Cuando llegaron a la esquina de San Francisco, hizo don Vicente ademán de cruzar hacia la Plaza Bolívar, lugar de la Gobernación, pero Hipólito se le atravesó dulcemente y le dijo:
—No es por aquí por donde debemos ir, sino para abajo.
—Pues, ¿no dijo usted que el gobernador quería verme? —replicó don Vicente, abriendo los ojos como asombrado.
—Sí, señor, pero él no está en la Gobernación sino allá abajo.
—¿Y dónde es allá abajo? —dijo don Vicente, cambiando en cólera su asombro.
Hipólito se puso rojo como un camarón; todo el rubor de su alma le salió por la cara; pero no pronunciaba por nada de esta vida la palabra pavorosa (La Rotunda), sino que le decía suavemente: sigamos por aquí para abajo.
La pareja siguió su marcha hacia el Sur.
Soriano, que estaba en la puerta de su joyería, abrió un palmo de boca al ver venir a don Vicente, pero al encontrarse con un relámpago de los grandes ojos de Hipólito, se cambió en espanto su admiración y dejó caer la sortija que estaba limpiando.
Al llegar a la puerta de La Rotunda, Hipólito se detuvo, se quitó el sombrero, y con un gesto que indicaba contrariedad dijo a su compañero:
—Si usted gusta, pase adelante.
Don Vicente atravesó el fatídico umbral apretando los labios como para contener una imprecación.
Hipólito hizo una señal al carcelero y luego dijo al preso:
—Si usted quiere mandar algún recado a su familia estoy a sus órdenes.
Don Vicente le suplicó llevar a su señora su bastón con puño de oro y una cartera repleta de billetes de Banco.
Hipólito, que es digno de tal confianza, le ofreció cumplir el encargo y se retiró asegurándole que aquello sería por muy pocos días.
Así cumplía aquel hombre su ingrata misión; jamás un ultraje, jamás una violencia.
La puerta de hierro giró sobre sus ejes y un desgraciado más penetró en aquel sitio frío y pavoroso, destinado por la fatalidad a ser mansión del crimen y de la virtud al propio tiempo.
Entre tanto Hipólito iba tranquilamente preparando un lance igual, y esperando el próximo día de llevar al gobernador por orden de don Vicente.
¡Estaba tan acostumbrado a los cambios de la fortuna!
Para él todo era lo mismo; obediente como una máquina, no tenía que ver quién era el que tocaba el resorte, ni sobre quién caía el disparo.
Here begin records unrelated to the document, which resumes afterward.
(** *** Direction arbitration *)

Lemma checkAndHandleDirectionChange_same (aRequestedDirection : Mode) (c : Car) :
  CarDirectionOrBrakeMode c = aRequestedDirection ->
  checkAndHandleDirectionChange aRequestedDirection c = (false, c).
Proof.
  intros <-. unfold checkAndHandleDirectionChange.
  rewrite Mode_eqb_refl. reflexivity.
Qed.

Lemma checkAndHandleDirectionChange_standing (aRequestedDirection : Mode) (c : Car) :
  CarDirectionOrBrakeMode c <> aRequestedDirection ->
  Z.max (CurrentSpeed (rightCarMotor c)) (CurrentSpeed (leftCarMotor c)) <= 0 ->
  checkAndHandleDirectionChange aRequestedDirection c
  = (false, set_CarDirectionOrBrakeMode aRequestedDirection c).
Proof.
  intros Hne Hmax. unfold checkAndHandleDirectionChange.
  destruct (Mode_eqb_spec (CarDirectionOrBrakeMode c) aRequestedDirection);
    [contradiction |].
  cbn. destruct (Z.ltb_spec 0
    (Z.max (CurrentSpeed (rightCarMotor c)) (CurrentSpeed (leftCarMotor c))));
    [lia | reflexivity].
Qed.

Lemma checkAndHandleDirectionChange_moving (aRequestedDirection : Mode) (c : Car) :
  CarDirectionOrBrakeMode c <> aRequestedDirection ->
  0 < Z.max (CurrentSpeed (rightCarMotor c)) (CurrentSpeed (leftCarMotor c)) ->
  checkAndHandleDirectionChange aRequestedDirection c
  = (true,
     set_CarDirectionOrBrakeMode aRequestedDirection
       (delay (Z.max (CurrentSpeed (rightCarMotor c)) (CurrentSpeed (leftCarMotor c)) / 2)
          (stop MOTOR_BRAKE c))).
Proof.
  intros Hne Hmax. unfold checkAndHandleDirectionChange.
  destruct (Mode_eqb_spec (CarDirectionOrBrakeMode c) aRequestedDirection);
    [contradiction |].
  cbn -[stop delay]. destruct (Z.ltb_spec 0
    (Z.max (CurrentSpeed (rightCarMotor c)) (CurrentSpeed (leftCarMotor c))));
    [reflexivity | lia].
Qed.

(** C5.  A request for the mode already commanded changes nothing and
    returns false.  A request for another mode while both units stand
    still sets the commanded mode at once, with no stop and no delay, and
    returns false.  A request for another mode while a unit is turning
    first stops both units with [MOTOR_BRAKE], then waits half the higher
    of the two speeds, then sets the commanded mode, and returns true; the
    wait never gets shorter when the higher speed grows. *)
Theorem checkAndHandleDirectionChange_spec (aRequestedDirection : Mode) (c : Car) :
  let r := CurrentSpeed (rightCarMotor c) in
  let l := CurrentSpeed (leftCarMotor c) in
  CInt.is_uint8_t r -> CInt.is_uint8_t l ->
  (CarDirectionOrBrakeMode c = aRequestedDirection ->
     checkAndHandleDirectionChange aRequestedDirection c = (false, c))
  /\ (CarDirectionOrBrakeMode c <> aRequestedDirection -> r = 0 -> l = 0 ->
        checkAndHandleDirectionChange aRequestedDirection c
        = (false, set_CarDirectionOrBrakeMode aRequestedDirection c))
  /\ (CarDirectionOrBrakeMode c <> aRequestedDirection -> r <> 0 \/ l <> 0 ->
        checkAndHandleDirectionChange aRequestedDirection c
        = (true,
           set_CarDirectionOrBrakeMode aRequestedDirection
             (delay (Z.max r l / 2) (stop MOTOR_BRAKE c)))
        /\ Trace (snd (checkAndHandleDirectionChange aRequestedDirection c))
           = Trace c ++ [MotorCall RightMotor (stop_ MOTOR_BRAKE);
                         MotorCall LeftMotor (stop_ MOTOR_BRAKE);
                         DelayCall (Z.max r l / 2)]
        /\ CarDirectionOrBrakeMode (snd (checkAndHandleDirectionChange aRequestedDirection c))
           = aRequestedDirection
        /\ forall c2 : Car,
             CarDirectionOrBrakeMode c2 <> aRequestedDirection ->
             Z.max r l
             <= Z.max (CurrentSpeed (rightCarMotor c2)) (CurrentSpeed (leftCarMotor c2)) ->
             exists w2,
               Trace (snd (checkAndHandleDirectionChange aRequestedDirection c2))
               = Trace c2 ++ [MotorCall RightMotor (stop_ MOTOR_BRAKE);
                              MotorCall LeftMotor (stop_ MOTOR_BRAKE);
                              DelayCall w2]
               /\ Z.max r l / 2 <= w2).
Proof.
  intros r l Hr Hl. subst r l. unfold CInt.is_uint8_t in *.
  split; [apply checkAndHandleDirectionChange_same |].
  split.
  - intros Hne Hr0 Hl0. apply checkAndHandleDirectionChange_standing; [assumption |].
    lia.
  - intros Hne Hmoving.
    assert (Htrace : forall c',
      Trace (set_CarDirectionOrBrakeMode aRequestedDirection
               (delay (Z.max (CurrentSpeed (rightCarMotor c')) (CurrentSpeed (leftCarMotor c')) / 2)
                  (stop MOTOR_BRAKE c')))
      = Trace c' ++ [MotorCall RightMotor (stop_ MOTOR_BRAKE);
                     MotorCall LeftMotor (stop_ MOTOR_BRAKE);
                     DelayCall (Z.max (CurrentSpeed (rightCarMotor c'))
                                      (CurrentSpeed (leftCarMotor c')) / 2)]).
    { intros c'.
      rewrite Trace_set_CarDirectionOrBrakeMode, Trace_delay, Trace_stop, <- app_assoc.
      f_equal. }
    rewrite checkAndHandleDirectionChange_moving by (try assumption; lia).
    split; [reflexivity |].
    split; [apply Htrace |].
    split; [reflexivity |].
    intros c2 Hne2 Hle.
    rewrite checkAndHandleDirectionChange_moving by (try assumption; lia).
    eexists. split; [apply Htrace |].
    apply Z.div_le_mono; lia.
Qed.

Lemma CarDirectionOrBrakeMode_call (s : Side) (cmd : MotorCmd) (c : Car) :
  CarDirectionOrBrakeMode (call s cmd c) = CarDirectionOrBrakeMode c.
Proof. destruct s; reflexivity. Qed.

Lemma CarDirectionOrBrakeMode_checkAndHandleDirectionChange
    (aRequestedDirection : Mode) (c : Car) :
  CarDirectionOrBrakeMode (snd (checkAndHandleDirectionChange aRequestedDirection c))
  = aRequestedDirection.
Proof.
  unfold checkAndHandleDirectionChange.
  destruct (Mode_eqb_spec (CarDirectionOrBrakeMode c) aRequestedDirection) as [E | E].
  - exact E.
  - cbv [negb].
    destruct (0 <? Z.max (CurrentSpeed (rightCarMotor c)) (CurrentSpeed (leftCarMotor c)));
      reflexivity.
Qed.

(** *** Speed *)

Lemma Trace_setSpeed (aRequestedSpeed : Z) (aRequestedDirection : Mode) (c : Car) :
  Trace (setSpeed aRequestedSpeed aRequestedDirection c)
  = Trace (snd (checkAndHandleDirectionChange aRequestedDirection c))
    ++ [MotorCall RightMotor (setSpeed_ aRequestedSpeed aRequestedDirection);
        MotorCall LeftMotor (setSpeed_ aRequestedSpeed aRequestedDirection)].
Proof. unfold setSpeed. rewrite !Trace_call, <- app_assoc. reflexivity. Qed.

(** The overload [setSpeed(int)] is the one that goes straight to the
    motors. *)
Lemma setSpeedSigned_direct (aRequestedSpeed : Z) (c : Car) :
  Trace (setSpeedSigned aRequestedSpeed c)
  = Trace c ++ [MotorCall RightMotor (setSpeedSigned_ aRequestedSpeed);
                MotorCall LeftMotor (setSpeedSigned_ aRequestedSpeed)]
  /\ CarDirectionOrBrakeMode (setSpeedSigned aRequestedSpeed c) = CarDirectionOrBrakeMode c.
Proof.
  unfold setSpeedSigned. rewrite !Trace_call, <- app_assoc, !CarDirectionOrBrakeMode_call.
  split; reflexivity.
Qed.

(** C7 (as amended).  [setSpeed(aRequestedSpeed, aRequestedDirection)]
    first runs the direction arbitration and then hands the requested speed,
    as it is, to the right and to the left motor.  When the requested
    direction is the commanded mode, or both units stand still, there is no
    stop and no delay; when it differs and a unit is turning, both units
    are stopped with [MOTOR_BRAKE] and half the higher speed is waited
    before the speed is applied.  Afterwards the commanded mode is the
    requested direction. *)
Theorem setSpeed_arbitrates (aRequestedSpeed : Z) (aRequestedDirection : Mode) (c : Car) :
  let r := CurrentSpeed (rightCarMotor c) in
  let l := CurrentSpeed (leftCarMotor c) in
  CInt.is_uint8_t r -> CInt.is_uint8_t l ->
  CarDirectionOrBrakeMode (setSpeed aRequestedSpeed aRequestedDirection c)
  = aRequestedDirection
  /\ (CarDirectionOrBrakeMode c = aRequestedDirection \/ (r = 0 /\ l = 0) ->
        Trace (setSpeed aRequestedSpeed aRequestedDirection c)
        = Trace c ++ [MotorCall RightMotor (setSpeed_ aRequestedSpeed aRequestedDirection);
                      MotorCall LeftMotor (setSpeed_ aRequestedSpeed aRequestedDirection)])
  /\ (CarDirectionOrBrakeMode c <> aRequestedDirection -> r <> 0 \/ l <> 0 ->
        Trace (setSpeed aRequestedSpeed aRequestedDirection c)
        = Trace c ++ [MotorCall RightMotor (stop_ MOTOR_BRAKE);
                      MotorCall LeftMotor (stop_ MOTOR_BRAKE);
                      DelayCall (Z.max r l / 2);
                      MotorCall RightMotor (setSpeed_ aRequestedSpeed aRequestedDirection);
                      MotorCall LeftMotor (setSpeed_ aRequestedSpeed aRequestedDirection)]).
Proof.
  intros r l Hr Hl. subst r l. unfold CInt.is_uint8_t in *.
  split; [| split].
  - unfold setSpeed.
    rewrite !CarDirectionOrBrakeMode_call.
    apply CarDirectionOrBrakeMode_checkAndHandleDirectionChange.
  - intros Hquiet. rewrite Trace_setSpeed.
    destruct (Mode_eqb_spec (CarDirectionOrBrakeMode c) aRequestedDirection) as [E | E].
    + rewrite checkAndHandleDirectionChange_same by assumption. reflexivity.
    + destruct Hquiet as [E' | [Hr0 Hl0]]; [contradiction |].
      rewrite checkAndHandleDirectionChange_standing by (try assumption; lia).
      reflexivity.
  - intros Hne Hmoving. rewrite Trace_setSpeed.
    rewrite checkAndHandleDirectionChange_moving by (try assumption; lia).
    cbv [snd].
    rewrite Trace_set_CarDirectionOrBrakeMode, Trace_delay, Trace_stop, <- !app_assoc.
    reflexivity.
Qed.

(** *** Rotation *)

(** C10.  [rotate] with [aRotationDegrees] equal to 0 returns at once, for
    every turn direction, speed flag and callback, and leaves the whole car
    as it was: no member changes, no motor or IMU method is called, the
    callback is not called and nothing is waited for. *)
Theorem rotate_zero (fuel : nat) (aTurnDirection : TurnDirection) (aUseSlowSpeed : bool)
    (aLoopCallback : option (Car -> Car)) (c : Car) :
  rotate fuel 0 aTurnDirection aUseSlowSpeed aLoopCallback c = Some c.
Proof. reflexivity. Qed.

Lemma Trace_IMUresetCarData (c : Car) :
  Trace (IMUresetCarData c) = Trace c ++ [IMUCall resetCarData_].
Proof. reflexivity. Qed.

Lemma motor_IMUresetCarData (s : Side) (v : Z) (c : Car) :
  motor s (set_CarRequestedRotationDegrees v (IMUresetCarData c)) = motor s c.
Proof. destruct s; reflexivity. Qed.

(** C4.  In [startRotate] the outer motor ([tRightMotorIfPositiveTurn]) is
    the right one for a non-negative angle and the left one for a negative
    angle, the inner motor is the other one, and the distance is computed
    from the magnitude of the angle.  [TURN_FORWARD] gives the whole
    distance to the outer motor and 0 to the inner one, [TURN_BACKWARD] 0 to
    the outer and the whole distance to the inner one, [TURN_IN_PLACE]
    [tDistanceMillimeter / 2] to both; the outer motor is always driven
    [DIRECTION_FORWARD] and the inner one [DIRECTION_BACKWARD].  Without an
    IMU these distances are handed to the motors with
    [startGoDistanceMillimeter]; with an IMU a motor is started exactly when
    its distance is positive.  A negative angle has the same magnitude and
    distance as the positive angle and the two motors exchanged. *)
Theorem startRotate_distances (aRotationDegrees : Z) (aTurnDirection : TurnDirection)
    (aUseSlowSpeed : bool) (c : Car) :
  let outer := rotateOuterSide aRotationDegrees in
  let inner := other outer in
  let D := rotateDistanceMillimeter aRotationDegrees c in
  let dOuter :=
    match aTurnDirection with
    | TURN_FORWARD => D | TURN_BACKWARD => 0 | TURN_IN_PLACE => D / 2
    end in
  let dInner :=
    match aTurnDirection with
    | TURN_FORWARD => 0 | TURN_BACKWARD => D | TURN_IN_PLACE => D / 2
    end in
  let vOuter := rotateTurnSpeed aUseSlowSpeed (motor outer c) in
  let vInner := rotateTurnSpeed aUseSlowSpeed (motor inner c) in
  rotateDistances aTurnDirection D = (dOuter, dInner)
  /\ (USE_MPU6050_IMU = false ->
        Trace (startRotate aRotationDegrees aTurnDirection aUseSlowSpeed c)
        = Trace c
          ++ [MotorCall outer (startGoDistanceMillimeter_ vOuter dOuter DIRECTION_FORWARD);
              MotorCall inner (startGoDistanceMillimeter_ vInner dInner DIRECTION_BACKWARD)])
  /\ (USE_MPU6050_IMU = true ->
        Trace (startRotate aRotationDegrees aTurnDirection aUseSlowSpeed c)
        = Trace c
          ++ [IMUCall resetCarData_]
          ++ (if 0 <? dOuter
              then [MotorCall outer (setSpeedCompensated_ vOuter DIRECTION_FORWARD)]
              else [])
          ++ (if 0 <? dInner
              then [MotorCall inner (setSpeedCompensated_ vInner DIRECTION_BACKWARD)]
              else []))
  /\ (forall m : Z, 0 < m <= 32767 ->
        rotateOuterSide m = RightMotor
        /\ rotateOuterSide (- m) = LeftMotor
        /\ rotateMagnitude m = m
        /\ rotateMagnitude (- m) = m
        /\ rotateDistanceMillimeter (- m) c = rotateDistanceMillimeter m c).
Proof.
  intros outer inner D dOuter dInner vOuter vInner.
  split; [destruct aTurnDirection; reflexivity |].
  assert (Hd : rotateDistances aTurnDirection
                 (rotateDistanceMillimeter aRotationDegrees c) = (dOuter, dInner))
    by (destruct aTurnDirection; reflexivity).
  split; [| split].
  - intros Himu. unfold startRotate. rewrite Himu.
    rewrite Hd. rewrite !Trace_call, <- app_assoc.
    reflexivity.
  - intros Himu. unfold startRotate. rewrite Himu.
    assert (HD : rotateDistanceMillimeter aRotationDegrees
                   (set_CarRequestedRotationDegrees aRotationDegrees (IMUresetCarData c))
                 = D)
      by (unfold D, rotateDistanceMillimeter; rewrite Himu; reflexivity).
    rewrite HD. fold D in Hd. rewrite Hd.
    rewrite !motor_IMUresetCarData. fold outer inner vOuter vInner.
    destruct (0 <? dOuter), (0 <? dInner);
      rewrite ?Trace_call; cbn [Trace set_CarRequestedRotationDegrees];
      rewrite ?Trace_IMUresetCarData, <- ?app_assoc; reflexivity.
  - intros m Hm.
    assert (Hpos : rotateOuterSide m = RightMotor)
      by (unfold rotateOuterSide; destruct (Z.leb_spec 0 m); [reflexivity | lia]).
    assert (Hneg : rotateOuterSide (- m) = LeftMotor)
      by (unfold rotateOuterSide; destruct (Z.leb_spec 0 (- m)); [lia | reflexivity]).
    assert (Hmag : rotateMagnitude m = m)
      by (unfold rotateMagnitude; destruct (Z.leb_spec 0 m); [reflexivity | lia]).
    assert (Hmag' : rotateMagnitude (- m) = m).
    { unfold rotateMagnitude. destruct (Z.leb_spec 0 (- m)); [lia |].
      rewrite Z.opp_involutive. apply int_id. unfold CInt.is_int. lia. }
    repeat split; try assumption.
    unfold rotateDistanceMillimeter. rewrite Hmag, Hmag'. reflexivity.
Qed.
Hacía su oficio, y dejaba la responsabilidad a los superiores.
Yo no he querido hacer la defensa de un hombre caído, sino pintar un carácter sin olvidar el respeto debido al hombre y a la verdad.
Pero se me ocurre preguntar:
¿Puede reemplazarse un hombre como Hipólito Acosta?
¿La perspicacia natural y los conocimientos adquiridos en veinte años de jefe de la policía pueden ser despreciados por un gobierno sensato?
¿Las reacciones políticas tienen algo que hacer con la seguridad pública?
Los ladrones nocturnos están muy alegres con la demolición de la estatua de Guzmán Blanco. Pronto comenzarán a correr sobre los tejados y a forzar cerraduras.
Por eso gritan duro: ¡Abajo el tirano!
El tirano para ellos era Hipólito.
Cuando muere el gato, los ratones hacen el gasto del velorio con mucho gusto.